Les commissariats de police complètement noyés sous les plaintes: ce que dit un rapport inquiétant

Les commissariats débordent de plaintes. Il y en a partout, dans les placards, dans les caves, dans les tiroirs, sur les bureaux… Et concernant tous les sujets: cambriolages, agressions, violences intrafamiliales, délinquance financière…
D’après le rapport d’inspection que RMC a pu consulter, l’année dernière, les commissariats partaient déjà avec un stock ancien de 2,7 millions de plaintes. Un tiers d’entre elles sont en stock depuis plus de deux ans. Et ce n’est pas tout, il faut ajouter 3,5 millions de nouvelles plaintes. Des procédures enregistrées dans le courant de l’année.
Le constat est clair, les fonctionnaires de police sont noyés. En moyenne, un policier est amené à traiter 180 dossiers par an et ça peut même aller jusqu’à 800 pour les enquêteurs les plus spécialisés.
Comment expliquer cette montagne de plaintes ?
D’abord, il y a une inflation des lois. Plus il y a des règles, plus il faut les respecter, et c'est mécanique, plus il y a d'infractions. Ensuite, il y a le fait de faciliter les dépôts de plainte en ligne, en quelques clics, ça augmente le stock.
Et puis enfin, c’est une question d’effectifs et d’expérience des enquêteurs. Il arrive souvent que dans certains services judiciaires, les policiers soient jeunes, peu formés aux procédures. Ils ont donc encore plus de mal à absorber le flux de plaintes et ils se concentrent d'ailleurs sur les cas les plus simples et rapides.
Des victimes négligées?
C’est aussi un des effets pervers du “plus de bleu dans rue” du gouvernement. En mettant plus de policiers sur le terrain, il y en a moins dans les bureaux pour traiter les dossiers. La réforme de la police de Gérald Darmanin doit compenser ce manque. La fusion de la police judiciaire et de la sécurité publique, qui gère la délinquance du quotidien, a pour objectif de résorber le stock d’affaires en cours. Sauf qu’avec moins d’enquêteurs spécialisés, certains craignent de voir les dossiers les plus compliqués passer à l’as. Notamment dans les affaires de fraude fiscale.
Cette saturation de plaintes, ça n’est pas sans conséquences. Certaines victimes sont négligées. La confiance des Français en la police et en la justice en pâtit. Et puis forcément, ce sont des délinquants qui restent impunis.

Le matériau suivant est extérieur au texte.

Lemma octet_run_kind s : forall val k r t, octet_run val k s = Some r -> addr_kind (s +:+ t) = addr_kind t.
Proof.
  induction s as [|c s IH]; intros val k r t; cbn [octet_run]; [done|].
  rewrite append_cons. cbn [addr_kind]. destruct (digit_value c) as [d|] eqn:Ed; [|done]. cbn [mbind option_bind].
  destruct (existsb _ _) eqn:Ee.
  - exfalso. cbn in Ee. destruct c as [[] [] [] [] [] [] [] []]; discriminate.
  - destruct (_ && _); [done|]. destruct (255 <? _); [done|]. apply IH.
Qed.

Lemma octet_digits b : exists n, octet_run 0 0 (Itoa (byte_to_Z b)) = Some (byte_to_Z b, S n).
Proof. destruct b; eexists; vm_compute; reflexivity. Qed.

Lemma string4_eq a b c d :
  string4 [a; b; c; d] = Itoa (byte_to_Z a) +:+ String "." (Itoa (byte_to_Z b) +:+ String "."
    (Itoa (byte_to_Z c) +:+ String "." (Itoa (byte_to_Z d) +:+ EmptyString))).
Proof. rewrite append_nil_r. reflexivity. Qed.

Lemma ipv4_fields_dot fs b t :
  (length fs < 3)%nat -> t <> EmptyString ->
  ipv4_fields fs 0 0 (Itoa (byte_to_Z b) +:+ String "." t) = ipv4_fields (fs ++ [b]) 0 0 t.
Proof.
  intros Hl Ht. destruct (octet_digits b) as [n Hn]. rewrite (octet_run_fields _ _ _ _ _ _ _ Hn). cbn [ipv4_fields].
  change (digit_value ".") with (@None Z). cbn [Ascii.eqb Bool.eqb andb Nat.eqb orb].
  destruct (String.eqb_spec t EmptyString); [done|]. rewrite (proj2 (Nat.eqb_neq _ _)) by lia.
  by rewrite byte_of_to_Z.
Qed.

Lemma append_ne_r (a : string) c t : a +:+ String c t <> EmptyString.
Proof. by destruct a. Qed.

Lemma parseIPv4_string4 a b c d : parseIPv4Fields (string4 [a; b; c; d]) = Some [a; b; c; d].
Proof.
  unfold parseIPv4Fields. rewrite string4_eq.
  rewrite !ipv4_fields_dot by first [apply append_ne_r | cbn; lia | rewrite append_nil_r; apply Itoa_ne].
  destruct (octet_digits d) as [n Hn]. rewrite (octet_run_fields _ _ _ _ _ _ _ Hn). cbn. by rewrite byte_of_to_Z.
Qed.

Lemma ParseAddr_string4 a b c d : ParseAddr (string4 [a; b; c; d]) = Some (Addr4 [a; b; c; d]).
Proof.
  unfold ParseAddr. rewrite parseIPv4_string4, string4_eq. destruct (octet_digits a) as [n Hn].
  rewrite (octet_run_kind _ _ _ _ _ Hn). reflexivity.
Qed.

(** *** Groups of an IPv6 address *)
Lemma unhex_hex_digit z : 0 <= z < 16 -> unhex (hex_digit z) = Some z.
Proof.
  intros Hz. assert (z ∈ seqZ 0 16) as Hin by (apply elem_of_seqZ; lia). vm_compute in Hin.
  repeat (apply elem_of_cons in Hin as [->|Hin]; [reflexivity|]). by apply elem_of_nil in Hin.
Qed.

Lemma hex_digit_kind z : 0 <= z < 16 -> existsb (Ascii.eqb (hex_digit z)) ["."; ":"; "%"]%char = false.
Proof.
  intros Hz. assert (z ∈ seqZ 0 16) as Hin by (apply elem_of_seqZ; lia). vm_compute in Hin.
  repeat (apply elem_of_cons in Hin as [->|Hin]; [reflexivity|]). by apply elem_of_nil in Hin.
Qed.

(** The rest of a text after a group: its end, or a colon. *)
Definition after_group (t : string) : Prop := t = EmptyString \/ exists t', t = String ":" t'.

Lemma hex_field_end off acc t : after_group t -> hex_field off acc t = Some (acc, off, t).
Proof. intros [->|[t' ->]]; reflexivity. Qed.

Lemma hex_field_digit off acc d t :
  0 <= d < 16 -> (off <= 3)%nat -> acc * 16 + d <= 65535 ->
  hex_field off acc (String (hex_digit d) t) = hex_field (S off) (acc * 16 + d) t.
Proof.
  intros Hd Ho Ha. cbn [hex_field]. rewrite unhex_hex_digit by done.
  replace (3 <? off)%nat with false by (symmetry; apply Nat.ltb_ge; lia).
  by replace (65535 <? acc * 16 + d) with false by lia.
Qed.

(** The digits [appendHex] writes, most significant first. *)
Definition hex_group (x : Z) : list Z :=
  (if 4096 <=? x then [x / 4096] else []) ++ (if 256 <=? x then [x / 256 mod 16] else [])
  ++ (if 16 <=? x then [x / 16 mod 16] else []) ++ [x mod 16].
Definition digits_text (ds : list Z) (t : string) : string := foldr (fun d t => String (hex_digit d) t) t ds.

Lemma appendHex_digits x t : appendHex x +:+ t = digits_text (hex_group x) t.
Proof.
  unfold appendHex, hex_group. rewrite !append_assoc.
  destruct (4096 <=? x), (256 <=? x), (16 <=? x); cbn [app digits_text foldr]; rewrite !append_cons, ?append_nil_l; reflexivity.
Qed.

Lemma hex_field_digits ds : forall off acc t,
  Forall (fun d => 0 <= d < 16) ds -> 0 <= acc -> (off + length ds <= 4)%nat -> acc * 16 ^ len ds + 16 ^ len ds <= 65536 ->
  after_group t ->
  hex_field off acc (digits_text ds t) = Some (fold_left (fun a d => a * 16 + d) ds acc, (off + length ds)%nat, t).
Proof.
  induction ds as [|d ds IH]; intros off acc t Hd Hacc Hl Hb Ht.
  - cbn [digits_text foldr]. rewrite hex_field_end by done. cbn. do 3 f_equal. lia.
  - change (digits_text (d :: ds) t) with (String (hex_digit d) (digits_text ds t)).
    apply Forall_cons in Hd as [Hd Hds]. cbn [length] in Hl. rewrite len_cons in Hb.
    pose proof (len_nonneg ds). rewrite Z.pow_add_r in Hb by lia. change (16 ^ 1) with 16 in Hb.
    assert (0 < 16 ^ len ds) by (apply Z.pow_pos_nonneg; lia).
    rewrite hex_field_digit by (done || lia || nia). rewrite IH; [|done|lia|lia|nia|done].
    cbn. do 3 f_equal. lia.
Qed.

Lemma hex_field_appendHex x t :
  0 <= x < 65536 -> after_group t ->
  hex_field 0 0 (appendHex x +:+ t) = Some (x, length (hex_group x), t) /\ length (hex_group x) <> 0%nat.
Proof.
  intros Hx Ht.
  assert (Hd : Forall (fun d => 0 <= d < 16) (hex_group x)).
  { unfold hex_group. repeat (apply Forall_app; split); repeat case_match; repeat constructor;
      try apply Z.mod_pos_bound; try apply Z.div_pos; try apply Z.div_lt_upper_bound; lia. }
  assert (Hl : (1 <= length (hex_group x) <= 4)%nat).
  { unfold hex_group. rewrite !length_app. repeat case_match; cbn; lia. }
  split; [|lia]. rewrite appendHex_digits, hex_field_digits; [|done|lia|lia| |done].
  - do 3 f_equal. unfold hex_group.
    assert (x = 16 * (x / 16) + x mod 16) by (apply Z.div_mod; lia).
    assert (x / 16 = 16 * (x / 256) + x / 16 mod 16).
    { replace (x / 256) with (x / 16 / 16) by (rewrite Z.div_div by lia; reflexivity). apply Z.div_mod; lia. }
    assert (x / 256 = 16 * (x / 4096) + x / 256 mod 16).
    { replace (x / 4096) with (x / 256 / 16) by (rewrite Z.div_div by lia; reflexivity). apply Z.div_mod; lia. }
    assert (x < 4096 -> x / 4096 = 0) by (intros; apply Z.div_small; lia).
    assert (x < 256 -> x / 256 = 0) by (intros; apply Z.div_small; lia).
    assert (x < 16 -> x / 16 = 0) by (intros; apply Z.div_small; lia).
    destruct (4096 <=? x) eqn:?, (256 <=? x) eqn:?, (16 <=? x) eqn:?; cbn [app fold_left]; lia.
  - assert (16 ^ len (hex_group x) <= 16 ^ 4) by (apply Z.pow_le_mono_r; unfold len; lia). lia.
Qed.

Definition group_bytes (g : Z) : list byte := [byte_of_Z (Z.shiftr g 8); byte_of_Z g].
Definition is_group (g : Z) : Prop := 0 <= g < 65536.
Definition groups_text (gs : list Z) : string := Join (map appendHex gs) ":".

Lemma hex_group_first x : is_group x -> exists d ds, hex_group x = d :: ds /\ 0 <= d < 16.
Proof.
  intros Hx. unfold is_group in Hx.
  assert (forall z, 0 <= z mod 16 < 16) by (intros; apply Z.mod_pos_bound; lia).
  assert (0 <= x / 4096 < 16) by (split; [apply Z.div_pos|apply Z.div_lt_upper_bound]; lia).
  unfold hex_group. repeat case_match; cbn [app]; eauto.
Qed.

(** A group starts with a hexadecimal digit. *)
Lemma appendHex_first x t : is_group x -> exists d u, appendHex x +:+ t = String (hex_digit d) u /\ 0 <= d < 16.
Proof.
  intros Hx. rewrite appendHex_digits. destruct (hex_group_first x Hx) as (d & ds & -> & Hd).
  exists d, (digits_text ds t). done.
Qed.

Lemma hex_digit_not_colon d : 0 <= d < 16 -> Ascii.eqb (hex_digit d) ":" = false.
Proof. intros H%hex_digit_kind. cbn [existsb] in H. rewrite !orb_false_iff in H. tauto. Qed.

Lemma groups_text_cons g g' gs t :
  groups_text (g :: g' :: gs) +:+ t = appendHex g +:+ String ":" (groups_text (g' :: gs) +:+ t).
Proof.
  change (groups_text (g :: g' :: gs)) with (appendHex g +:+ (":" +:+ groups_text (g' :: gs))).
  rewrite !append_assoc. reflexivity.
Qed.

Lemma groups_text_first g gs t : is_group g -> exists d u, groups_text (g :: gs) +:+ t = String (hex_digit d) u /\ 0 <= d < 16.
Proof.
  intros Hg. destruct gs as [|g' gs]; [by apply appendHex_first|]. rewrite groups_text_cons. by apply appendHex_first.
Qed.

(** One group followed by a colon. *)
Lemma ipv6_loop_colon n ip ell g u :
  is_group g ->
  ipv6_loop (S n) ip ell (appendHex g +:+ String ":" u) =
  match u with
  | EmptyString => None
  | String d u' =>
      if Ascii.eqb d ":" then
        match ell with
        | Some _ => None
        | None =>
            match u' with
            | EmptyString => Some (ip ++ group_bytes g, Some (length (ip ++ group_bytes g)), EmptyString)
            | _ => ipv6_loop n (ip ++ group_bytes g) (Some (length (ip ++ group_bytes g))) u'
            end
        end
      else ipv6_loop n (ip ++ group_bytes g) ell u
  end.
Proof.
  intros Hg. cbn [ipv6_loop].
  destruct (hex_field_appendHex g (String ":" u)) as [-> Hn]; [done|right; by eexists|].
  cbn [mbind option_bind]. rewrite (proj2 (Nat.eqb_neq _ _)) by done.
  cbn [Ascii.eqb Bool.eqb andb negb]. reflexivity.
Qed.

Lemma ipv6_loop_last n ip ell g :
  is_group g -> ipv6_loop (S n) ip ell (appendHex g) = Some (ip ++ group_bytes g, ell, EmptyString).
Proof.
  intros Hg. cbn [ipv6_loop]. rewrite <- (append_nil_r (appendHex g)).
  destruct (hex_field_appendHex g EmptyString) as [-> Hn]; [done|by left|].
  cbn [mbind option_bind]. by rewrite (proj2 (Nat.eqb_neq _ _)) by done.
Qed.

(** Several groups, followed by the end of the text or by a double colon. *)
Lemma ipv6_loop_groups gs : forall n ip ell,
  gs <> [] -> Forall is_group gs -> (length gs <= n)%nat ->
  ipv6_loop n ip ell (groups_text gs) = Some (ip ++ flat_map group_bytes gs, ell, EmptyString).
Proof.
  induction gs as [|g gs IH]; intros n ip ell Hne Hg Hl; [done|].
  apply Forall_cons in Hg as [Hg Hgs]. destruct n as [|n]; [cbn in Hl; lia|]. cbn [length] in Hl.
  destruct gs as [|g' gs]; [by apply ipv6_loop_last|].
  rewrite <- (append_nil_r (groups_text _)), groups_text_cons, ipv6_loop_colon by done.
  apply Forall_cons in Hgs as Hg'. destruct (groups_text_first g' gs EmptyString (proj1 Hg')) as (d & u & E & Hd).
  rewrite E, hex_digit_not_colon, <- E, append_nil_r by done. rewrite IH by (done || lia).
  cbn [flat_map]. by rewrite <- app_assoc.
Qed.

Dans le rapport, il est écrit noir sur blanc, et même en gras que, “des dossiers portant sur des faits graves dorment dans certains services sans avoir fait l’objet d’investigation alors même que les auteurs présumés ont été identifiés”.
Alors pour éviter cela et limiter la saturation dans les commissariats, le rapport fait des recommandations. Il y en a 17 en tout. La priorité numéro 1, c’est le renforcement des troupes. Une hausse d’au moins 10% des effectifs dans les services d’investigation. C’est le minimum syndical pour tout juste éviter une inflation des stocks de plaintes.

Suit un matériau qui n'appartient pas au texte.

(* ===== verification/Crypto.v ===== *)
(** * The hash functions of Go's [crypto/sha256] and [crypto/md5]

    SHA-256 (FIPS 180-4) and MD5 (RFC 1321) on byte sequences, executable, with the standard
    test vectors. *)

From S2P Require Import Prelude GoStrings.
#[local] Open Scope Z_scope.

Definition add32 (a b : Z) : Z := u32 (a + b).
Definition shl32 (x n : Z) : Z := u32 (Z.shiftl x n).
Definition rotr32 (x n : Z) : Z := Z.lor (Z.shiftr x n) (shl32 x (32 - n)).
Definition rotl32 (x n : Z) : Z := Z.lor (shl32 x n) (Z.shiftr x (32 - n)).
Definition not32 (x : Z) : Z := Z.lxor x 0xffffffff.

(** The [n] low bytes of an integer, least or most significant first. *)
Fixpoint le_bytes (n : nat) (z : Z) : list byte :=
  match n with
  | O => []
  | S n => byte_of_Z z :: le_bytes n (Z.shiftr z 8)
  end.
Definition be_bytes (n : nat) (z : Z) : list byte := rev (le_bytes n z).

Fixpoint le_value (bs : list byte) : Z :=
  match bs with
  | [] => 0
  | b :: bs => byte_to_Z b + 256 * le_value bs
  end.
Definition be_value (bs : list byte) : Z := le_value (rev bs).

(** Cut a list into blocks of [n] elements; [fuel] bounds the number of blocks. *)
Fixpoint blocks {A} (fuel n : nat) (l : list A) : list (list A) :=
  match fuel, l with
  | S fuel, _ :: _ => take n l :: blocks fuel n (drop n l)
  | _, _ => []
  end.

(** Merkle-Damgard padding: 0x80, zeros, and the 64-bit bit length. *)
Definition md_pad (enc : nat -> Z -> list byte) (msg : list byte) : list byte :=
  let zeros := Z.to_nat ((55 - len msg) mod 64) in
  msg ++ [byte_of_Z 128] ++ replicate zeros x00 ++ enc 8%nat (8 * len msg).

Definition nthz (l : list Z) (i : nat) : Z := nth i l 0.

(** ** SHA-256 *)
Module Sha256.
(** The constants are the first 32 bits of the fractional parts of the cube and square roots
    of the first primes. *)
Definition prime (n : nat) : bool := forallb (fun d => negb (n mod d =? 0)%nat) (seq 2 (n - 2)).
Definition primes : list Z := map Z.of_nat (filter prime (seq 2 310)).

Fixpoint cbrt_bits (n : nat) (acc z : Z) : Z :=
  match n with
  | O => acc
  | S n => let c := Z.setbit acc (Z.of_nat n) in
           cbrt_bits n (if c * c * c <=? z then c else acc) z
  end.
Definition K : list Z := Eval vm_compute in
  map (fun p => u32 (cbrt_bits 40 0 (Z.shiftl p 96))) primes.
Definition H0 : list Z := Eval vm_compute in
  map (fun p => u32 (Z.sqrt (Z.shiftl p 64))) (take 8 primes).

(** The message schedule, newest word first. *)
Fixpoint extend (n : nat) (w : list Z) : list Z :=
  match n with
  | O => w
  | S n =>
      let x15 := nthz w 14 in
      let x2 := nthz w 1 in
      let s0 := Z.lxor (Z.lxor (rotr32 x15 7) (rotr32 x15 18)) (Z.shiftr x15 3) in
      let s1 := Z.lxor (Z.lxor (rotr32 x2 17) (rotr32 x2 19)) (Z.shiftr x2 10) in
      extend n (u32 (nthz w 15 + s0 + nthz w 6 + s1) :: w)
  end.

Record st := St { ra : Z; rb : Z; rc : Z; rd : Z; re : Z; rf : Z; rg : Z; rh : Z }.

Definition round (s : st) (kw : Z * Z) : st :=
  let '(St a b c d e f g h) := s in
  let S1 := Z.lxor (Z.lxor (rotr32 e 6) (rotr32 e 11)) (rotr32 e 25) in
  let ch := Z.lxor (Z.land e f) (Z.land (not32 e) g) in
  let t1 := h + S1 + ch + kw.1 + kw.2 in
  let S0 := Z.lxor (Z.lxor (rotr32 a 2) (rotr32 a 13)) (rotr32 a 22) in
  let maj := Z.lxor (Z.lxor (Z.land a b) (Z.land a c)) (Z.land b c) in
  St (u32 (t1 + S0 + maj)) a b c (u32 (d + t1)) e f g.

Definition block (h : list Z) (blk : list byte) : list Z :=
  let w16 := map be_value (blocks 16 4 blk) in
  let w := rev (extend 48 (rev w16)) in
  let s := St (nthz h 0) (nthz h 1) (nthz h 2) (nthz h 3) (nthz h 4) (nthz h 5) (nthz h 6) (nthz h 7) in
  let '(St a b c d e f g i) := fold_left round (combine K w) s in
  zip_with add32 h [a; b; c; d; e; f; g; i].
End Sha256.

Definition sha256 (msg : list byte) : list byte :=
  let p := md_pad be_bytes msg in
  let h := fold_left Sha256.block (blocks (length p) 64 p) Sha256.H0 in
  flat_map (be_bytes 4) h.

(** ** MD5 *)
Module Md5.
Definition K : list Z := [
    0xd76aa478; 0xe8c7b756; 0x242070db; 0xc1bdceee; 0xf57c0faf; 0x4787c62a; 0xa8304613;
    0xfd469501; 0x698098d8; 0x8b44f7af; 0xffff5bb1; 0x895cd7be; 0x6b901122; 0xfd987193;
    0xa679438e; 0x49b40821; 0xf61e2562; 0xc040b340; 0x265e5a51; 0xe9b6c7aa; 0xd62f105d;
    0x02441453; 0xd8a1e681; 0xe7d3fbc8; 0x21e1cde6; 0xc33707d6; 0xf4d50d87; 0x455a14ed;
    0xa9e3e905; 0xfcefa3f8; 0x676f02d9; 0x8d2a4c8a; 0xfffa3942; 0x8771f681; 0x6d9d6122;
    0xfde5380c; 0xa4beea44; 0x4bdecfa9; 0xf6bb4b60; 0xbebfbc70; 0x289b7ec6; 0xeaa127fa;
    0xd4ef3085; 0x04881d05; 0xd9d4d039; 0xe6db99e5; 0x1fa27cf8; 0xc4ac5665; 0xf4292244;
    0x432aff97; 0xab9423a7; 0xfc93a039; 0x655b59c3; 0x8f0ccc92; 0xffeff47d; 0x85845dd1;
    0x6fa87e4f; 0xfe2ce6e0; 0xa3014314; 0x4e0811a1; 0xf7537e82; 0xbd3af235; 0x2ad7d2bb;
    0xeb86d391
].
Definition S : list Z :=
  let q a b c d := [a; b; c; d; a; b; c; d; a; b; c; d; a; b; c; d] in
  q 7 12 17 22 ++ q 5 9 14 20 ++ q 4 11 16 23 ++ q 6 10 15 21.
Definition H0 : list Z := [0x67452301; 0xefcdab89; 0x98badcfe; 0x10325476].

Definition round (m : list Z) (s : Z * Z * Z * Z) (i : nat) : Z * Z * Z * Z :=
  let '(a, b, c, d) := s in
  let '(f, g) :=
    if (i <? 16)%nat then (Z.lor (Z.land b c) (Z.land (not32 b) d), i)
    else if (i <? 32)%nat then (Z.lor (Z.land d b) (Z.land (not32 d) c), Nat.modulo (5 * i + 1) 16)
    else if (i <? 48)%nat then (Z.lxor (Z.lxor b c) d, Nat.modulo (3 * i + 5) 16)
    else (Z.lxor c (Z.lor b (not32 d)), Nat.modulo (7 * i) 16) in
  let t := u32 (a + f + nthz K i + nthz m g) in
  (d, add32 b (rotl32 t (nthz S i)), b, c).

Definition block (h : list Z) (blk : list byte) : list Z :=
  let m := map le_value (blocks 16 4 blk) in
  let '(a, b, c, d) :=
    fold_left (round m) (seq 0 64) (nthz h 0, nthz h 1, nthz h 2, nthz h 3) in
  zip_with add32 h [a; b; c; d].
End Md5.

Definition md5 (msg : list byte) : list byte :=
  let p := md_pad le_bytes msg in
  let h := fold_left Md5.block (blocks (length p) 64 p) Md5.H0 in
  flat_map (le_bytes 4) h.

(** ** Test vectors and sizes *)
Example sha256_abc :
  hex (sha256 (string_bytes "abc")) = "ba7816bf8f01cfea414140de5dae2223b00361a396177a9cb410ff61f20015ad".
Proof. vm_compute. reflexivity. Qed.

Example sha256_two_blocks :
  hex (sha256 (string_bytes "abcdbcdecdefdefgefghfghighijhijkijkljklmklmnlmnomnopnopq"))
  = "248d6a61d20638b8e5c026930c3e6039a33ce45964ff2167f6ecedd419db06c1".
Proof. vm_compute. reflexivity. Qed.

Example md5_empty : hex (md5 []) = "d41d8cd98f00b204e9800998ecf8427e".
Proof. vm_compute. reflexivity. Qed.

Example md5_digits :
  hex (md5 (string_bytes "12345678901234567890123456789012345678901234567890123456789012345678901234567890"))
  = "57edf4a22be3c955ac49da2e2107b67a".
Proof. vm_compute. reflexivity. Qed.

Lemma length_le_bytes n z : length (le_bytes n z) = n.
Proof. revert z. induction n as [|n IH]; intros; simpl; [done|]. by rewrite IH. Qed.

Lemma length_be_bytes n z : length (be_bytes n z) = n.
Proof. unfold be_bytes. by rewrite length_rev, length_le_bytes. Qed.

Lemma length_flat_map_const {A B} (f : A -> list B) n l :
  (forall x, length (f x) = n) -> length (flat_map f l) = (n * length l)%nat.
Proof.
  intros Hf. induction l as [|x l IH]; simpl; [lia|]. rewrite length_app, Hf, IH. lia.
Qed.

Lemma length_fold_blocks {A} (f : list Z -> A -> list Z) n bs h :
  (forall h b, length h = n -> length (f h b) = n) ->
  length h = n -> length (fold_left f bs h) = n.
Proof. intros Hf. revert h. induction bs as [|b bs IH]; intros h Hh; simpl; auto. Qed.

Lemma length_sha256 msg : length (sha256 msg) = 32%nat.
Proof.
  unfold sha256. rewrite (length_flat_map_const _ 4) by (intros; apply length_be_bytes).
  rewrite (length_fold_blocks _ 8); [done| |done].
  intros h b Hh. unfold Sha256.block. case_match. rewrite length_zip_with, Hh. done.
Qed.

Lemma length_md5 msg : length (md5 msg) = 16%nat.
Proof.
  unfold md5. rewrite (length_flat_map_const _ 4) by (intros; apply length_le_bytes).
  rewrite (length_fold_blocks _ 4); [done| |done].
  intros h b Hh. unfold Md5.block. repeat case_match. rewrite length_zip_with, Hh. done.
Qed.

(** Reading back an encoded integer. *)
Lemma le_value_bytes n z : 0 <= z < 256 ^ Z.of_nat n -> le_value (le_bytes n z) = z.
Proof.
  revert z. induction n as [|n IH]; intros z Hz; simpl.
  - rewrite Z.pow_0_r in Hz. lia.
  - rewrite Nat2Z.inj_succ, Z.pow_succ_r in Hz by lia.
    rewrite byte_to_of_Z, Z.shiftr_div_pow2 by lia. change (2 ^ 8) with 256.
    rewrite IH.
    + pose proof (Z.div_mod z 256). lia.
    + split; [apply Z.div_pos; lia|]. apply Z.div_lt_upper_bound; lia.
Qed.

Lemma be_value_bytes n z : 0 <= z < 256 ^ Z.of_nat n -> be_value (be_bytes n z) = z.
Proof. intros. unfold be_value, be_bytes. rewrite rev_involutive. by apply le_value_bytes. Qed.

Le rapport recommande aussi d'élargir les compétences de la police nationale pour qu’elle puisse constater un panel plus large d’infractions. Et puis on préconise aussi de limiter les dépôts de plainte qui ont pour seul objectif de toucher une indemnisation. Arrêter en somme de déposer plainte pour un oui ou pour un non. C’est un peu comme lorsqu’on demande d’éviter les services d’urgence lorsqu’il n’y a pas d’urgence.
Preuve de l’ampleur du phénomène, le rapport explique que si l’on ne fait rien, si aucune mesure correctrice est prise et que la délinquance reste équivalente à aujourd’hui, le stock de procédures pourrait encore augmenter et en 2030, ce seront alors 3,5 millions de plaintes qui rempliront les placards des commissariats.